Pharmacological Inhibition of MMP3 as a Potential Therapeutic Option for COVID-19 Associated Acute Respiratory Distress Syndrome.

机构信息

Clinical and Experimental Therapeutics, College of Pharmacy, University of Georgia and Charlie Norwood VA Medical Center, Augusta, GA 30912, United States.

出版信息

Infect Disord Drug Targets. 2021;21(6):e170721187996. doi: 10.2174/1871526520666201116100310.

DOI:10.2174/1871526520666201116100310
PMID:33200717
原文链接:https://pmc.ncbi.nlm.nih.gov/articles/PMC8551813/
Abstract

The high mortality of coronavirus disease 2019 (COVID-19) patients is due to their progression to cytokine-associated organ injuries, primarily the acute respiratory distress syndrome (ARDS).

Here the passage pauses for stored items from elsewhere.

Lemma keys_loop_post n s epoch m tail :
  stands s epoch m tail ->
  wp (Snapshot.keys_loop host payload n) s (keys_post n epoch m tail).
Proof.
  revert s m tail. induction n as [|n IH]; intros s m tail Hs.
  { apply wp_ret. by exists [], tail. }
  apply wp_bind, (wp_readLE32 _ _ _ _ _ Hs).
  { intros Hl. apply wp_ret, keys_short. intros kr X _ E%(f_equal length).
    rewrite length_app, length_key_image in E. lia. }
  intros s1 t1 E1 Hs1. pose proof (getLE32_range tail) as Hk. set (k := getLE32 tail) in *.
  assert (Hinv : forall kr X, key_ok kr -> tail = key_image kr ++ X ->
    k = zlen kr.1 /\ t1 = kr.1 ++ le_bytes 4 (zlen kr.2) ++ concat (rec_image <$> kr.2) ++ X).
  { intros kr X Hkr E. rewrite E1 in E. by apply key_image_inv in E. }
  apply wp_bind, wp_get. rewrite (stands_remaining _ _ _ _ Hs1).
  destruct (Z.ltb_spec (zlen t1) k).
  { apply wp_ret, keys_short. intros kr X Hkr E. destruct (Hinv kr X Hkr E) as [Ek Et].
    rewrite Et, length_app in *. lia. }
  apply wp_bind, (wp_read_string _ _ _ _ _ _ Hs1); [unfold is_u32 in Hk; lia|].
  intros s2 key t2 E2 Hkey Hs2.
  assert (Hinv2 : forall kr X, key_ok kr -> tail = key_image kr ++ X ->
    key = kr.1 /\ t2 = le_bytes 4 (zlen kr.2) ++ concat (rec_image <$> kr.2) ++ X).
  { intros kr X Hkr E. destruct (Hinv kr X Hkr E) as [Ek Et]. rewrite E2 in Et.
    apply app_inj_1 in Et; [done|lia]. }
  apply wp_bind, (wp_readLE32 _ _ _ _ _ Hs2).
  { intros Hl. apply wp_ret, keys_short. intros kr X Hkr E. destruct (Hinv2 kr X Hkr E) as [_ Et].
    rewrite Et, length_app, length_le_bytes in Hl. lia. }
  intros s3 t3 E3 Hs3. pose proof (getLE32_range t2) as Hc. set (c := getLE32 t2) in *.
  assert (Hinv3 : forall kr X, key_ok kr -> tail = key_image kr ++ X ->
    key = kr.1 /\ c = zlen kr.2 /\ t3 = concat (rec_image <$> kr.2) ++ X).
  { intros kr X Hkr E. destruct (Hinv2 kr X Hkr E) as [Ek Et]. rewrite E3 in Et.
    apply app_inj_1 in Et as [El Et]; [|by rewrite !length_le_bytes].
    apply le_bytes_inj in El; [done|done|apply Hkr]. }
  apply wp_bind, wp_get. rewrite (stands_remaining _ _ _ _ Hs3).
  change Snapshot.MIN_RECORD_BYTES with 20.
  destruct (Z.ltb_spec (zlen t3 / 20) c) as [Hlt|Hge].
  { apply wp_ret, keys_short. intros kr X Hkr E. destruct (Hinv3 kr X Hkr E) as (_ & Ec & Et).
    pose proof (records_count kr.2) as Hcount. rewrite Et, length_app, Ec in Hlt.
    assert (zlen kr.2 <= (Z.of_nat (length (concat (rec_image <$> kr.2)) + length X)) / 20)
      by (apply Z.div_le_lower_bound; lia). lia. }
  apply wp_bind, wp_modify, wp_bind. unfold is_u32 in Hc.
  eapply wp_mono; [apply records_loop_post, stands_map, Hs3|].
  intros [[]|x|] s4 Hp; [| |done|done]; cbn [negb].
  - destruct Hp as (rs & t4 & Hn & Hok & E4 & Hs4).
    assert (Hkr : key_ok (key, rs)) by (split_and!; cbn [fst snd]; unfold is_u32 in *; [lia..|done]).
    assert (Et : tail = key_image (key, rs) ++ t4).
    { unfold key_image; cbn [fst snd]. rewrite E1, E2, E3, E4, <- !app_assoc, Hkey.
      by replace (zlen rs) with c by lia. }
    eapply wp_mono; [apply IH, Hs4|]. intros [[]|x|] s' Hp; [| |done|done].
    + destruct Hp as (l & tail' & Hl & Hlok & E5 & Hs'). exists ((key, rs) :: l), tail'.
      split_and!; [cbn; lia|by constructor| |exact Hs'].
      cbn [fmap list_fmap concat]. rewrite Et, E5. by rewrite <- app_assoc.
    + intros [|kr l] tail' Hl Hlok; [done|]. apply Forall_cons in Hlok as [Hkr' Hlok].
      cbn [fmap list_fmap concat]. rewrite <- app_assoc. intros E.
      destruct (Hinv3 kr _ Hkr' E) as (Ek & Ec & Et3). injection Hl as Hl.
      rewrite E4 in Et3. apply records_prefix in Et3; [by eapply Hp|done|apply Hkr'|lia].
  - apply keys_short. intros kr X Hkr E. destruct (Hinv3 kr X Hkr E) as (_ & Ec & Et).
    apply (Hp kr.2 X); [lia|apply Hkr|done].
Qed.

Definition payload_post (r : result bool) (s' : Snapshot.pst) : Prop :=
  match r with
  | Ret true => exists epoch l tail, is_u64 epoch /\ keys_ok l /\
      payload = payload_image epoch l ++ tail /\ Snapshot.p_image s' = MkSnapshotImage epoch (state_of l)
  | Ret false => forall epoch l tail, is_u64 epoch -> keys_ok l -> payload <> payload_image epoch l ++ tail
  | _ => False
  end.

Lemma payload_image_inv e c t epoch l tail :
  is_u64 e -> is_u32 c -> is_u64 epoch -> keys_ok l ->
  le_bytes 8 e ++ le_bytes 4 c ++ t = payload_image epoch l ++ tail ->
  e = epoch /\ c = zlen l /\ t = concat (key_image <$> l) ++ tail.
Proof.
  intros He Hc He' [Hl _]. unfold payload_image. rewrite <- !app_assoc.
  intros [E1 E]%app_inj_1; [|by rewrite !length_le_bytes].
  apply app_inj_1 in E as [E2 E]; [|by rewrite !length_le_bytes].
  apply le_bytes_inj in E1; [|done..]. by apply le_bytes_inj in E2.
Qed.

Lemma load_payload_post image :
  wp (Snapshot.load_payload host payload) (Snapshot.Pst 0 image) payload_post.
Proof.
  assert (Hs : stands (Snapshot.Pst 0 image) (si_epoch image) (si_state image) payload)
    by (split_and!; cbn; [lia|done|by destruct image]).
  assert (Hlen : forall epoch l tail, payload = payload_image epoch l ++ tail -> (12 <= length payload)%nat)
    by (intros epoch l tail ->; unfold payload_image; rewrite !length_app, !length_le_bytes; lia).
  apply wp_bind, (wp_readLE64 _ _ _ _ _ Hs).
  { intros Hl. apply wp_ret. intros epoch l tail _ _ E%Hlen. lia. }
  intros s1 t1 E1 Hs1. pose proof (getLE64_range payload) as He. set (e := getLE64 payload) in *.
  apply wp_bind, wp_modify.
  assert (Hs1' : stands (Snapshot.set_image_epoch e s1) e (si_state image) t1).
  { destruct Hs1 as (H1 & H2 & H3). split_and!; [done|done|]. cbn. by rewrite H3. }
  apply wp_bind, (wp_readLE32 _ _ _ _ _ Hs1').
  { intros Hl. apply wp_ret. intros epoch l tail _ _ E%Hlen. rewrite E1, length_app, length_le_bytes in E. lia. }
  intros s2 t2 E2 Hs2. pose proof (getLE32_range t1) as Hc. set (c := getLE32 t1) in *.
  assert (Hinv : forall epoch l tail, is_u64 epoch -> keys_ok l -> payload = payload_image epoch l ++ tail ->
    e = epoch /\ c = zlen l /\ t2 = concat (key_image <$> l) ++ tail).
  { intros epoch l tail Hep Hl E. rewrite E1, E2 in E. by apply payload_image_inv in E. }
  apply wp_bind, wp_get. rewrite (stands_remaining _ _ _ _ Hs2). change Snapshot.MIN_KEY_BYTES with 8.
  destruct (Z.ltb_spec (zlen t2 / 8) c) as [Hlt|Hge].
  { apply wp_ret. intros epoch l tail Hep Hl E. destruct (Hinv _ _ _ Hep Hl E) as (_ & -> & ->).
    pose proof (keys_count l). rewrite length_app in Hlt.
    assert (zlen l <= (Z.of_nat (length (concat (key_image <$> l)) + length tail)) / 8)
      by (apply Z.div_le_lower_bound; lia). lia. }
  apply wp_bind, wp_modify. unfold is_u32 in Hc.
  eapply wp_mono; [apply keys_loop_post, stands_map, Hs2|].
  intros [[]|x|] s' Hp; [| |done|done].
  - destruct Hp as (l & tail & Hl & Hok & E3 & Hs'). exists e, l, tail.
    split_and!; [done|split; [unfold is_u32; lia|done]| |apply Hs'].
    unfold payload_image. rewrite E1, E2, E3, <- !app_assoc. by replace (zlen l) with c by lia.
  - intros epoch l tail Hep Hl E. destruct (Hinv _ _ _ Hep Hl E) as (_ & Ec & Et).
    apply (Hp l tail); [lia|apply Hl|done].
Qed.
End parse.

(** A file around a payload. *)
Definition snap_file (p : bytes) : bytes :=
  le_bytes 4 Snapshot.MAGIC ++ le_bytes 4 Snapshot.VERSION ++ le_bytes 4 (CRC32.calculate p) ++ p.

Lemma file_bytes_image (h : host_order) (enumerate : SnapshotState -> list (bytes * list SnapshotRecord)) image :
  Snapshot.file_bytes h enumerate image = snap_file (Snapshot.payload_of h enumerate image).
Proof. unfold Snapshot.file_bytes, snap_file. rewrite !putLE32_le, app_nil_l. by rewrite <- !app_assoc. Qed.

The uncertainties in the molecular mechanisms leading to the switch from the early virus infection to the advanced stage ARDS is a major gridlock in therapeutic development to reduce mortality. Previous studies in our laboratory have identified matrix metalloprotease-3 (MMP3) as an important mediator of bacterial lipopolysaccharide (LPS)-induced ARDS, particularly in the exudative phase. Our studies have also reported elevated plasma MMP3 activity levels in the ARDS patients and that inhibition of MMP3 can reduce the severity of LPS-induced ARDS in mice. Given these observations, targeting MMP3 could be a potential option to treat COVID-19 patients with ARDS, and measurement of MMP3 activity in the plasma may serve as a biomarker for the early detection of ARDS in COVID-19 patients.

摘要

新型冠状病毒病 2019(COVID-19)患者的高死亡率是由于其进展为细胞因子相关的器官损伤,主要是急性呼吸窘迫综合征(ARDS)。导致从早期病毒感染到晚期 ARDS 转变的分子机制中的不确定性是降低死亡率的治疗开发中的主要障碍。我们实验室的先前研究已经确定基质金属蛋白酶-3(MMP3)是细菌脂多糖(LPS)诱导的 ARDS 的重要介质,特别是在渗出期。我们的研究还报告了 ARDS 患者血浆中 MMP3 活性水平升高,并且抑制 MMP3 可以减轻小鼠中 LPS 诱导的 ARDS 的严重程度。鉴于这些观察结果,靶向 MMP3 可能是治疗 COVID-19 伴有 ARDS 患者的一种潜在选择,并且测量血浆中的 MMP3 活性可以作为 COVID-19 患者 ARDS 的早期检测的生物标志物。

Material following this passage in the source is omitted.